I feel like I constantly need to repent of caring about what people think about me and live boldly for Jesus.

I can’t even begin imagining how close to the book of Acts my life would look if I literally stopped caring about what people thought about me and just obeyed the voice of the Holy Spirit every single day. Can you?

I need to keep being delivered from being impressive, being honored in people’s eyes, being cool, or being even acceptable, even if it means Christians’ eyes, and just take joy in pleasing my Father in heaven.

God help me. God help us all live for only you.

3. You Actually Think There’s Such Thing as Being a Good Christian

The greatest irony in this discussion is realizing that there really is no such thing as a “good Christian”.

The basics of the gospel message begins with the reality that we are sinners who are broken before a holy, holy God. The gospel we believe is a gospel of grace, and by grace, we mean blessings given to an undeserving people.

We never earned salvation, we never earned our relationship with God, we never earned a single blessing from God-all of it is given from above, from the Father of Lights who gives generously and graciously. Contrary to our culture’s message of the nature of humanity, the Bible emphatically declares that we are not good.

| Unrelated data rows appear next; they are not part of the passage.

(** ** The mode check of [subscribe] *)

(** C5, as amended: a call [subscribe(tokens, mode)] with a non-empty mode
    outside {LTP, QUOTE, FULL} raises the invalid-mode error and changes
    nothing at all (no vendor call, no token recorded); with a mode in the
    set, or with the mode omitted or empty (both default to QUOTE), the
    invalid-mode error is not raised. *)
Theorem subscribe_mode_check env i mode r s :
  (forall m, mode = Some m -> m <> "" -> ~ In m valid_modes ->
     subscribe env i mode r s = (Raised (InvalidMode valid_modes), s))
  /\ (mode = None \/ mode = Some "" \/
      (exists m, mode = Some m /\ In m valid_modes) ->
      forall vm, result (subscribe env i mode r) s <> Raised (InvalidMode vm)).
Proof.
  split.
  - intros m -> Hne Hnin. apply subscribe_rejects.
    destruct (accepted (Some m)) eqn:E; [|reflexivity].
    apply accepted_cases in E as [Hd|[Hd|[m' [Heq Hin]]]]; try discriminate.
    + injection Hd as ->. contradiction.
    + injection Heq as ->. contradiction.
  - intros Hc. apply subscribe_result_accepted. apply accepted_cases. exact Hc.
Qed.

Lemma subscribe_mode_check_witness :
  subscribe env_ok (TokenList [100%Z]) (Some "depth") false state0 =
    (Raised (InvalidMode valid_modes), state0)
  /\ result (subscribe env_ok (TokenList [100%Z]) (Some "full") false) state0
     <> Raised (InvalidMode valid_modes).
Proof.
  split.
  - apply (proj1 (subscribe_mode_check env_ok (TokenList [100%Z])
                    (Some "depth") false state0) "depth").
    + reflexivity.
    + discriminate.
    + simpl. intros [H|[H|[H|[]]]]; discriminate.
  - apply (proj2 (subscribe_mode_check env_ok (TokenList [100%Z])
                    (Some "full") false state0)).
    right; right. exists "full". split; [reflexivity | simpl; tauto].
Defined.

(** C5 as stated fails: the empty string is a mode outside the set, and
    the call is not rejected; it subscribes in QUOTE mode. *)
Lemma subscribe_empty_mode_not_rejected :
  ~ In "" valid_modes
  /\ result (subscribe env_ok (TokenList [100%Z]) (Some "") false) state0 = Ok tt
  /\ PyDict.get 100%Z
       (the_subscriptions
          (exec (subscribe env_ok (TokenList [100%Z]) (Some "") false) state0))
     = Some MODE_QUOTE.
Proof.
  split; [|split].
  - simpl. intros [H|[H|[H|[]]]]; discriminate.
  - reflexivity.
  - reflexivity.
Qed.
(** ** The single step *)

(** C5. [move] clamps each coordinate of the candidate position on its own to
    [0, dimension - 1]: off the grid on an axis, the robot is put on that
    axis's boundary.  From (0,0) on a 5 x 5 grid, direction up gives (0,0).
    The move is committed all the same: the draw is consumed and an
    iteration of the main loop around it counts one step. *)
Theorem move_clamps_each_coordinate self w d :
  rumba_wf self w →
  choice Rumba.directions w = Ok d (advance w) →
  ∃ self' w',
    Rumba.move self w = Ok self' w' ∧
    fst (Rumba.position self') =
      Z.max 0 (Z.min (fst (Rumba.grid_size self) - 1) (fst (Rumba.position self) + fst d)) ∧
    snd (Rumba.position self') =
      Z.max 0 (Z.min (snd (Rumba.grid_size self) - 1) (snd (Rumba.position self) + snd d)) ∧
    (1 <= fst (Rumba.grid_size self) →
     (fst (Rumba.position self) + fst d < 0 → fst (Rumba.position self') = 0) ∧
     (fst (Rumba.grid_size self) - 1 < fst (Rumba.position self) + fst d →
      fst (Rumba.position self') = fst (Rumba.grid_size self) - 1)) ∧
    (1 <= snd (Rumba.grid_size self) →
     (snd (Rumba.position self) + snd d < 0 → snd (Rumba.position self') = 0) ∧
     (snd (Rumba.grid_size self) - 1 < snd (Rumba.position self) + snd d →
      snd (Rumba.position self') = snd (Rumba.grid_size self) - 1)) ∧
    (Rumba.grid_size self = (5, 5) → Rumba.position self = (0, 0) → d = (-1, 0) →
     Rumba.position self' = (0, 0)) ∧
    cursor w' = S (cursor w) ∧
    (∀ fuel max_steps n,
       Rumba.is_clean self w = Ok false w → n < max_steps →
       main_loop (S fuel) (Rumba.grid_size self) max_steps self n w =
       (state <- Rumba.get_state self' ;;
        plot_grid (Rumba.grid_size self) state ;;;
        main_loop fuel (Rumba.grid_size self) max_steps self' (n + 1)) w').
Proof.
  intros Hwf Hch. destruct (rumba_wf_lists _ _ Hwf) as (ds & cs & Hd & Hc & Hne).
  pose proof (move_spec self w ds cs d Hd Hc Hne Hch) as Hmv.
  eexists _, _. split; [exact Hmv |].
  split; [reflexivity |]. split; [reflexivity |].
  split; [unfold target, Rumba.clamp; simpl; lia |].
  split; [unfold target, Rumba.clamp; simpl; lia |].
  split.
  { intros Hg Hp ->. unfold target. simpl. rewrite Hg, Hp. reflexivity. }
  split.
  { by destruct (remove_first (target self d) ds). }
  intros fuel max_steps n Hcl Hlt.
  cbn [main_loop]. rewrite (bind_Ok _ _ _ _ _ Hcl).
  replace (n <? max_steps) with true by (symmetry; by apply Z.ltb_lt).
  cbn [negb andb]. by rewrite (bind_Ok _ _ _ _ _ Hmv).
Qed.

When we realize that all that we are as Christians is given by grace, it leaves no room for boasting, and almost certainly leaves out categorical distinctions we make amongst ourselves as to who is “good” or “better”.

The comparison game of who is a good Christian and who isn’t is likened to comparing to two ships on a sea. When we compare how far ahead or behind one ship is from the other, we lose sight of how far we all are from the shore. And the truth is, we are all far from the shore.

It turns out that comparing my position with others hides me from the perspective of seeing how far I am away from a holy and great God, as well as robs me of the joy of realizing that even as far as I am, He still calls me his own. 

And so to be a follower of Jesus is to lose our distinctions of goodness as compared with others. It is because he calls out of his grace that we come following with dust on our knees, not with crowns on our heads feigning how great we are. We must lose our identities among our peers, and instead lose ourselves in the greatness of Jesus who calls us.

It is in this position of utter humility that true relationship with the One we follow is fostered. Humility draws us near to God and pride away. And the quality of this relationship is most certainly the strong indicator of how whether we are actually following Jesus.

And so, how is your relationship with Jesus?

Because if it is far, it very well may be that you are actually suffering from being a good Christian, but not thriving as his beloved follower. Instead of being a son or daughter of God, you are a slave of people’s opinions. Instead of being Jesus’ friend, you are popular among people. Instead of being a worshiper, you are a worker.